:: Collected data entries ::
★ ★ ★
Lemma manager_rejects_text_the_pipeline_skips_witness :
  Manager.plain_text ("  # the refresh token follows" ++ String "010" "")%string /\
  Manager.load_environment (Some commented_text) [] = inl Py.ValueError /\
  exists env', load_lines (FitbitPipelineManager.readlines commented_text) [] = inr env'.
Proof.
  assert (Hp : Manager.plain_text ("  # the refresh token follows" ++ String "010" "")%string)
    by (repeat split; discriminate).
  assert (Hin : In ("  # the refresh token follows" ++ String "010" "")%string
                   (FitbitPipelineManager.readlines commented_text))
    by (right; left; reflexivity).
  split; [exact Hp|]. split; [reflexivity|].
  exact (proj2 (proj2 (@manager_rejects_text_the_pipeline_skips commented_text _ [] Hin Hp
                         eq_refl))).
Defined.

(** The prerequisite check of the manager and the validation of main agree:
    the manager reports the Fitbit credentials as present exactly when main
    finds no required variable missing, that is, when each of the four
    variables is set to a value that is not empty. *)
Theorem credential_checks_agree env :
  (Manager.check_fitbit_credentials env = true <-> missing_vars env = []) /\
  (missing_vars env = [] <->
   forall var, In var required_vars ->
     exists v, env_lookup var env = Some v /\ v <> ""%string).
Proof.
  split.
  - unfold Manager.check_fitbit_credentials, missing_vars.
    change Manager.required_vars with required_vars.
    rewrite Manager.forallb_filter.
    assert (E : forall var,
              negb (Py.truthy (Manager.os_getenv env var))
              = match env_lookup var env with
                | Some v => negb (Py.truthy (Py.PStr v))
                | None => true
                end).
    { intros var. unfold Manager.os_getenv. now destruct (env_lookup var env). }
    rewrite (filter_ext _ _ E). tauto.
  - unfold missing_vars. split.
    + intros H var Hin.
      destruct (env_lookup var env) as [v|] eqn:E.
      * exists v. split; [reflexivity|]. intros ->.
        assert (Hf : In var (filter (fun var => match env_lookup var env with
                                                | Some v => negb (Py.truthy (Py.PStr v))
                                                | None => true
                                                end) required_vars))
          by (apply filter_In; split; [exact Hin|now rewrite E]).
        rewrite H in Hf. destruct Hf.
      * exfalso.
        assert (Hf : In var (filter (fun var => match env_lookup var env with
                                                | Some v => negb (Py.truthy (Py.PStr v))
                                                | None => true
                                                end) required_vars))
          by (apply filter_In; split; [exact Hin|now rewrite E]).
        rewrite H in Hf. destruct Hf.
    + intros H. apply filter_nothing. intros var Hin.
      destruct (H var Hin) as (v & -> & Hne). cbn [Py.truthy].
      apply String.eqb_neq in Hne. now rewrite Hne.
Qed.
★ ★ ★
:: Problem description ::
Read the data above. Pull out each line in which the string "negb" appears.

:: Your solution ::
              negb (Py.truthy (Manager.os_getenv env var))
                | Some v => negb (Py.truthy (Py.PStr v))
                                                | Some v => negb (Py.truthy (Py.PStr v))
                                                | Some v => negb (Py.truthy (Py.PStr v))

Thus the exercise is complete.